> **Exercise description**: From the entries below, transcribe exactly the lines between the line holding "(Kstring.v) wherever the" and the line holding "the inode references, inode", inclusive; skip all other lines.

Saved entries:
(** The table: no name is a code, no code is a name or empty, and a name
    has one code. *)
Lemma table_entry (name code : str) :
  In (name, code) SUPPORTED_LANGUAGES ->
  in_values name SUPPORTED_LANGUAGES = false /\
  in_keys name SUPPORTED_LANGUAGES = true /\
  in_values code SUPPORTED_LANGUAGES = true /\
  in_keys code SUPPORTED_LANGUAGES = false /\
  get SUPPORTED_LANGUAGES name = Some code /\
  code <> [] /\ str_eqb name (u "auto") = false /\
  str_eqb code (u "auto") = false.
Proof.
  intros H. cbv in H.
  repeat (destruct H as [H|H];
          [injection H as <- <-; repeat split; try discriminate;
           vm_compute; reflexivity|]).
  contradiction.
Qed.

Lemma get_none (d : dict) (k : str) :
  ~ In k (map fst d) -> get d k = None.
Proof.
  intros H. destruct (get d k) as [v|] eqn:E; [|reflexivity].
  exfalso. apply H. apply get_In in E. apply in_map_iff. exists (k, v). auto.
Qed.

End SourceLanguage.
(** * groupBy (ps5.js): a shallow embedding and its verified properties

    The development embeds the [groupBy] helper of [src/ps5.js]:

    - JavaScript values, [ToString], property lookup, the insertion-ordered
      [Map], [Array.prototype.sort] with the default comparator and plain
      objects with their own-property enumeration order;
    - [groupBy] itself, first over immutable lists (module-level
      definitions), then over an explicit store of arrays and objects
      (module [Store]) to speak about mutation and aliasing;

    and, after it, the script of the page that uses it: the request
    addresses, the requests and their callbacks, the saved words and the
    listeners of the buttons and of the input (section "The page script").

    Scope of the model.  Numbers are the integer-valued ones (a [Z]); their
    string form is the exact decimal numeral, which is what
    [Number::toString] gives for the integers of magnitude below 2^53 and
    for no larger range: the properties that turn on the string form of a
    number key assume [safe_keys].  Strings are sequences of 8-bit code
    units, compared code unit by code unit as JavaScript compares UTF-16 code
    units.  Group keys and field values are primitives (no symbols, no
    objects), and a key selector is a function of the record it is given:
    it reads it and writes nothing.  Property lookup sees own properties
    only: what a record inherits from [Object.prototype] is not modelled,
    so a property about the key read under a field name assumes a name
    that is not inherited ([reads_own_fields]); of the prototype of the
    result only this is modelled, that assigning to [__proto__] creates no
    own property. *)

From Stdlib Require Import ZArith NArith Lia Bool Ascii String.
From Stdlib Require Import Sorted Permutation.
From Stdlib Require Import Decimal DecimalString DecimalN DecimalZ.
From stdpp Require Import base option list sorting strings gmap.

Local Open Scope string_scope.
Local Open Scope list_scope.

(** ** Values *)

(** Primitive values: what a key selector returns and what [Map] keys are. *)
Inductive prim : Type :=
  | PUndefined
  | PNull
  | PBool (b : bool)
  | PNum (n : Z)
  | PStr (s : string).
(** * Scale scheduler: resource manager and Mesos callback dispatch

    A shallow embedding of [scheduler/resources/manager.py] (class
    [ResourceManager]) and of the callbacks of
    [scheduler/scale_scheduler.py] (class [ScaleScheduler]).

    Python dictionaries are finite maps ([gmap]), the reconciliation set
    is a finite set ([gset]), and a method that mutates [self] is a
    function from the state before the call to the state after it.  A
    method that can raise returns the state it leaves behind together with
    an [outcome]: what was mutated before the exception stays mutated, as
    in Python.  The locks of the managers are not modelled: every method
    is taken as one atomic step. *)

From Stdlib Require Import ZArith Lia.
From stdpp Require Import gmap strings list fin_maps.

Local Open Scope Z_scope.

(** ** Exceptions *)

(** The exception classes the modelled code can meet.  [DatabaseError] is
    django's; [OtherException] stands for any other subclass of
    [Exception]. *)
Inductive exn : Type :=
| TypeError
| KeyError
| DatabaseError
| OtherException.

Inductive outcome : Type :=
| Returned
| Raised (e : exn).

#[global] Instance exn_eq_dec : EqDecision exn.
Proof. solve_decision. Defined.

#[global] Instance outcome_eq_dec : EqDecision outcome.
Proof. solve_decision. Defined.

(** ** Dictionaries *)

(** [d.values()] on a Python 2 dict: a list holding a snapshot of the
    values. *)
Definition values {V : Type} (d : gmap string V) : list V :=
  (map_to_list d).*2.

(** [del d[k]]: [None] stands for the [KeyError] of a missing key. *)
Definition del {V : Type} (k : string) (d : gmap string V) : option (gmap string V) :=
  match d !! k with
  | Some _ => Some (delete k d)
  | None => None
  end.

(** The grouping loops of [refresh_agent_resources]:
    [if key not in d: d[key] = []] followed by [d[key].append(x)]. *)
Definition group_step {A : Type} (key : A → string)
    (d : gmap string (list A)) (x : A) : gmap string (list A) :=
  let d1 := match d !! key x with
            | None => <[key x := []]> d
            | Some _ => d
            end in
  match d1 !! key x with
  | Some l => <[key x := l ++ [x]]> d1
  | None => d1
  end.
(* ===== verification/_CoqProject ===== *)
-Q . S2P
Prelude.v
Kmonad.v
Kstring.v
Mmu.v
Kalloc.v
Locks.v
Proc.v
Sched.v
SchedSys.v
Digits.v
Ring.v
Pipe.v
Block.v
Bio.v
Ide.v
IdeProof.v
Log.v
LogProof.v
LogRuns.v
Fs.v
FsTx.v
FsInode.v
FsFile.v
FsWrite.v
FsDir.v
FsTrunc.v
FsRuns.v
FsAcct.v
Mkfs.v
MkfsProof.v
MkfsFiles.v
MkfsMain.v
Vm.v
VmProof.v
VmUser.v
VmRuns.v
Grep.v
FontBin.v
Graphic.v
Console.v
ConsoleProof.v
Ulib.v
Sh.v
ShProof.v
ShPrint.v
Syscall.v
File.v
SysFile.v
FileRefs.v
Exec.v
ExecProof.v
Kbd.v
Sysproc.v
Trap.v
TrapRuns.v
Net.v
NetProof.v
Umalloc.v
UmallocProof.v
Uprog.v
Uproc.v
Vectors.v
X86.v
Asm.v
Uthread.v
Boot.v
Apic.v
MpUefi.v
Pci.v
Startup.v
(* ===== verification/Prelude.v ===== *)
(** * xv6 with an MLFQ scheduler and a network stack: verification library

    The program is the xv6 teaching kernel for the i386 with multi-level
    feedback scheduling, a graphic console and a small network stack, its
    boot loader, the tool that builds its disk image (mkfs) and its user
    programs.  The sources are the C, assembly and header files under src/.
    This library translates them into definitions one function at a time,
    under their own names, and proves what makes them correct.

    ** How code is modelled

    Integers are [Z] with the wrap-around of their C type written out ([u32],
    [i32], ... below).  Kernel memory is a map from 32-bit addresses to bytes
    (Kstring.v) wherever the code depends on addresses: free list, page
    tables, packets, frame buffer, heap and stacks.  Tables of structs are
    lists of records and pointers into them indices.  Kernel code runs in the
    monad [K] of Kmonad.v, which threads the state of a component, ends in a
    panic, or suspends the process on a channel; it also keeps the set of
    spin locks the CPU holds, and acquiring a lock that is held, or releasing
    one that is not, panics as in the code.  [wp] is total correctness,
    [wlp] partial correctness with a postcondition for the suspended state,
    and [preserves] an invariant over both outcomes.  A function that sleeps
    is modelled up to the sleep, and from there by a definition of its own.
    Concurrency is a step relation over the operations of the components,
    with invariants by induction over its runs.  Devices are either models of
    their registers (disk, I/O APIC, PCI configuration space) or recorded
    accesses, whose answers are an argument.  Everything is executable; files
    named Runs.v and the witnesses evaluate it on concrete states.

    ** The parts of the program and their files

    - Machine and library code: Prelude.v (integers, bytes, little-endian
      words), Kmonad.v, Kstring.v (string.c), Mmu.v (mmu.h, memlayout.h,
      param.h), Digits.v and Ring.v (loops that several files share).
    - Memory: Kalloc.v (kalloc.c); Vm.v, VmProof.v, VmUser.v, VmRuns.v (vm.c).
    - Locks and processes: Locks.v (spinlock.c, sleeplock.c), Proc.v, Sched.v
      and SchedSys.v (proc.c).
    - Disk: Block.v is the interface between the buffer cache and its
      clients, a class of operations and a class of their laws; Bio.v (bio.c
      over memide.c) implements it; Log.v, LogProof.v, LogRuns.v (log.c) and
      the file system Fs.v, FsTx.v, FsInode.v, FsFile.v, FsWrite.v, FsDir.v,
      FsTrunc.v, FsRuns.v (fs.c) are proved against it; FsAcct.v accounts for
      the inode references, inode locks and log reservations they take.
      Ide.v and IdeProof.v are the driver ide.c.  Mkfs.v, MkfsProof.v, MkfsFiles.v, MkfsMain.v
      (mkfs.c) read the image they build with the kernel's definitions.
    - Files and system calls: Pipe.v (pipe.c), File.v (file.c), SysFile.v and
      FileRefs.v (sysfile.c), Syscall.v (the arguments in syscall.c),
      Sysproc.v (sysproc.c), Exec.v and ExecProof.v (exec.c), Trap.v and
      TrapRuns.v (trap.c, and the dispatch of syscall.c).  File.v implements
      the class [ProcEnv] that Proc.v is written against.
    - Console: FontBin.v (font_bin.h), Graphic.v (graphic.c, font.c and
      graphic_putc), Console.v and ConsoleProof.v (console.c), Kbd.v (kbd.c).
    - Network: Net.v and NetProof.v (eth.c, arp.c, ipv4.c, icmp.c, tcp.c,
      http.c, sending in i8254.c), Pci.v (pci.c, set-up in i8254.c).
    - Assembly: X86.v (a processor with registers, segments, descriptor
      tables and stack, seginit and tvinit), Vectors.v (vectors.S,
      vectors.pl), Asm.v (trapasm.S, swtch.S, usys.S, initcode.S).
    - Boot: Boot.v (bootmain.c), MpUefi.v (mp_uefi.c), Apic.v (lapic.c,
      ioapic.c, picirq.c), Startup.v (startothers and entrypgdir of main.c,
      uart.c, graphic_init, kvmalloc, getcallerpcs).
    - User programs: Ulib.v (ulib.c, printf.c), Umalloc.v and UmallocProof.v
      (umalloc.c), Sh.v, ShProof.v, ShPrint.v (sh.c), Grep.v (grep.c),
      Uprog.v (cat, wc, ls, echo, kill, ln, mkdir, rm), Uproc.v (init,
      zombie, forktest, stressfs, pinfo and the main loop of the shell),
      Uthread.v (uthread1.c, uthread_switch.S).

    ** What the theorems show

    - Crash safety: commit and recovery of the log leave all or none of a
      transaction after any number of crashes; initlog finds the log by the
      superblock and leaves it ready.
    - Files: balloc, bmap, readi, writei, itrunc, dirlookup and dirlink have
      their effect on the contents of files and directories and no other; an
      image built by mkfs satisfies what they assume.
    - Caches and drivers: the buffer cache is well formed in every run of its
      protocol and a block is in at most one buffer; the disk driver serves
      its requests in order and loses none, on a disk without errors.
    - Sharing: reference counts of open files are the numbers of descriptors
      that name them, up to the references in flight, with switches anywhere
      in the calls; pipes are first-in first-out queues without lost
      wakeups, but for killed writers; blocks handed out by malloc are
      disjoint.
    - Processes: spin locks exclude each other; a process is RUNNING exactly
      on one CPU; the scheduler picks the highest level and boosts waiting
      processes within a bound; a timer interrupt charges one tick, and
      sleep(n) lasts n ticks; killed processes do not return to user mode;
      traps and context switches restore all registers.
    - Protection: page tables change only where they are asked to; copyout
      and the argument fetchers stay within the process; exec switches to the
      new image at once or not at all and leaks no inode or reservation.
    - Terminals: the line discipline and the text screen implement their
      reference models across the wrap-around of their counters.
    - Programs: the parser of the shell is total and inverse to printing; the
      matcher of grep decides the language of its pattern; ICMP answers have
      right checksums and contents; the boot loader loads every segment; the
      clock is never read across an update.

    ** Bounds and fuel

    Loops over a structure of known size recurse on that size.  Other loops
    take a bound on the number of turns.  Where the source itself gives a
    bound the definitions compute it: the pages of a range in freerange and
    mappages, four steps per character and level of the grammar in the
    parser of the shell ([parsecmd_total]), the length of the text in the
    matcher, the digits of a 32-bit number.  Where the end depends on data,
    the bound is an argument and the theorem says how much is enough: twice
    the number of free blocks and 6 for malloc, two polls of the disk for
    each sector in bootmain, 26 reads of a clock that stands still in
    cmostime, the number of records in mpinit_uefi.  Where the processor
    would wait for ever for a device, the model stops with a panic or [None],
    and total correctness excludes it.  wp-theorems and theorems of the form
    "there is a result" include termination.

    ** Not modelled

    - main of main.c, mpenter and mpmain, which call the initialisations of
      the components in turn over the union of their states; initialisations
      that only name a lock (pinit, fileinit); idtinit, one instruction; and
      ideinit of memide.c, which takes addresses from the linker.
    - bootasm.S, entry.S and the first half of entryother.S: real mode and
      the instants before paging are not in the model of the processor.
    - Functions that only print: procdump, the print functions of arp.c,
      debug.c; and messages on the console in the middle of other functions.
    - i8254_recv, an endless loop whose call is commented out; cgaputc, which
      is commented out; pci_test, which nothing calls; mp.c, which main no
      longer uses and which halts by design.
    - main of grep.c, the demonstration in uthread1.c, and usertests.c, a
      driver that calls the system calls and compares the results with
      constants, without operations of its own.
    - Weak memory: a step of a CPU is atomic and seen by all others.
    - The compiler: C is read as the usual i386 compilation with wrapping
      integers; addresses given by the linker are arguments. *)

From stdpp Require Import base numbers strings gmap list.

> **Answer to this exercise**:
    (Kstring.v) wherever the code depends on addresses: free list, page
    tables, packets, frame buffer, heap and stacks.  Tables of structs are
    lists of records and pointers into them indices.  Kernel code runs in the
    monad [K] of Kmonad.v, which threads the state of a component, ends in a
    panic, or suspends the process on a channel; it also keeps the set of
    spin locks the CPU holds, and acquiring a lock that is held, or releasing
    one that is not, panics as in the code.  [wp] is total correctness,
    [wlp] partial correctness with a postcondition for the suspended state,
    and [preserves] an invariant over both outcomes.  A function that sleeps
    is modelled up to the sleep, and from there by a definition of its own.
    Concurrency is a step relation over the operations of the components,
    with invariants by induction over its runs.  Devices are either models of
    their registers (disk, I/O APIC, PCI configuration space) or recorded
    accesses, whose answers are an argument.  Everything is executable; files
    named Runs.v and the witnesses evaluate it on concrete states.

    ** The parts of the program and their files

    - Machine and library code: Prelude.v (integers, bytes, little-endian
      words), Kmonad.v, Kstring.v (string.c), Mmu.v (mmu.h, memlayout.h,
      param.h), Digits.v and Ring.v (loops that several files share).
    - Memory: Kalloc.v (kalloc.c); Vm.v, VmProof.v, VmUser.v, VmRuns.v (vm.c).
    - Locks and processes: Locks.v (spinlock.c, sleeplock.c), Proc.v, Sched.v
      and SchedSys.v (proc.c).
    - Disk: Block.v is the interface between the buffer cache and its
      clients, a class of operations and a class of their laws; Bio.v (bio.c
      over memide.c) implements it; Log.v, LogProof.v, LogRuns.v (log.c) and
      the file system Fs.v, FsTx.v, FsInode.v, FsFile.v, FsWrite.v, FsDir.v,
      FsTrunc.v, FsRuns.v (fs.c) are proved against it; FsAcct.v accounts for
      the inode references, inode locks and log reservations they take.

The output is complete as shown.